Pourquoi les vedettes actuelles sont-elles aussi laides ? Physiquement, elles se ressemblent toutes. Leur corps et leur visage figés dans une adolescence pathétique rendent leurs gestes robotiques. Ils sont minces, jeunes, interchangeables, faussement rebelles et cupides. Le marché du divertissement impose les mêmes canons de la beauté partout, à la télévision, au cinéma, au théâtre, partout où l’on fait commerce de l’image des Hommes, ce déballage de chair rance tire au cœur.

On le sait depuis longtemps, le système médiatique n’aime pas les têtes qui dépassent, les gueules hallucinées comme le chantait Ferrat à propos de Van Gogh. Il préfère les tailles et les discours réglementaires comme à l’Armée. Les jeunes acteurs ou chanteurs ont compris la leçon. Ils ne leur viendraient pas à l’idée d’exprimer un quelconque avis. En ont-ils d’ailleurs ? Ils auront été d’une incroyable discrétion, par exemple, durant le débat sur les retraites qui a agité la France pendant tout de même quatre bons mois en 2010… Personne ne les a entendus. Les timides. Ils étaient certainement en promotion. Par pudeur, ils ne voulaient pas intervenir dans le débat public, ils ne s’en sentaient pas capables. Et puis, c’est démodé les artistes militants, Montand et Signoret ont fait leur temps.

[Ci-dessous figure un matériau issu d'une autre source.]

(* ===== verification/Fragments.v ===== *)
(** The fragments of a dataset (src/fragments.c): a hash table from shapes to fragments.  The hash
    table is GLib's, a parameter of the model; the hash and equality functions are ESDM's. *)

From S2P Require Import Prelude Memory Hypercube HypercubeSet Json Odometer Dataspace Convert CopyData Fragment FragmentState Posix.

Open Scope Z_scope.

(** * GHashTable *)

(** The hash and equality callbacks. *)
Definition esdmI_fragments_hashKey (key : esdmI_hypercube_t) : outcome Z := esdmI_hypercube_hash key.

Definition esdmI_fragments_equalKeys (key1 key2 : esdmI_hypercube_t) : outcome bool := esdmI_hypercube_equal key1 key2.

(** The calls of the library.  Fragments are handles; [g_hash_table_entries] is the order in which
    [g_hash_table_foreach()] visits the table. *)
Class GHashTable (T : Type) := {
  g_hash_table_new_full : T;
  g_hash_table_contains : T -> esdmI_hypercube_t -> outcome bool;
  g_hash_table_lookup : T -> esdmI_hypercube_t -> outcome (option nat);
  g_hash_table_insert : T -> esdmI_hypercube_t -> nat -> outcome T;
  g_hash_table_entries : T -> list (esdmI_hypercube_t * nat);
  g_hash_table_remove : T -> list nat -> T
}.

Section Foreach.

Context {T : Type} `{GHashTable T}.

Definition g_hash_table_foreach {S} (func : esdmI_hypercube_t -> nat -> S -> outcome S) (t : T) (s : S) : outcome S :=
  foldM (fun e s => func e.1 e.2 s) (g_hash_table_entries t) s.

Pourtant, quand il s’agit de la défense des animaux, de la santé des enfants ou de la déforestation, ils ont davantage de voix, de souffle, de vigueur. L’avenir de notre pays, visiblement, ne les intéresse pas. Il n’en vaut pas la peine, peut-être ? Ce qui agace chez eux, c’est leur perpétuel double discours. Ils se veulent indépendants alors qu’ils ne sont que des marionnettes du show-business. Leurs fils ne sont pas prêts de céder. Leur parole est contractuellement limitée, banalisée, canalisée. On les choisit justement pour leur capacité à obéir.
Ca tombe bien, ils n’ont rien à dire. Ils sont de nature larbine et moutonnière. En fait, on pardonne leurs simulacres. Ils ont juste soif de conquêtes et d’argent faciles. Ce sont des amusements de leur âge bien naturels. Mais jamais, ils ne l’avoueront. Les vilains cachottiers. Ils se feront toujours passer pour des écorchés vifs, des tourmentés, lâchons le gros mot pour des artistes…

Qu’ils soient des pantins asservis ne dérangent en réalité personne, toute peine mérite salaire, et on leur souhaite de gagner grassement leur vie. Mais l’intoxication atteint ses limites quand ils jouent les révoltés. Rassurez-vous leur révolte de carton est emballée dans un politiquement correct déprimant de platitude. Comme leur discours est vide, il le comble par des manières vulgaires. Ils se croient intéressants quand ils déballent leurs petites idées très générales sur le monde. Pour se faire remarquer sur un plateau, ils abusent de notre patience. Ces pitres s’imaginent originaux ! Ils mériteraient de bonnes leçons de maintien.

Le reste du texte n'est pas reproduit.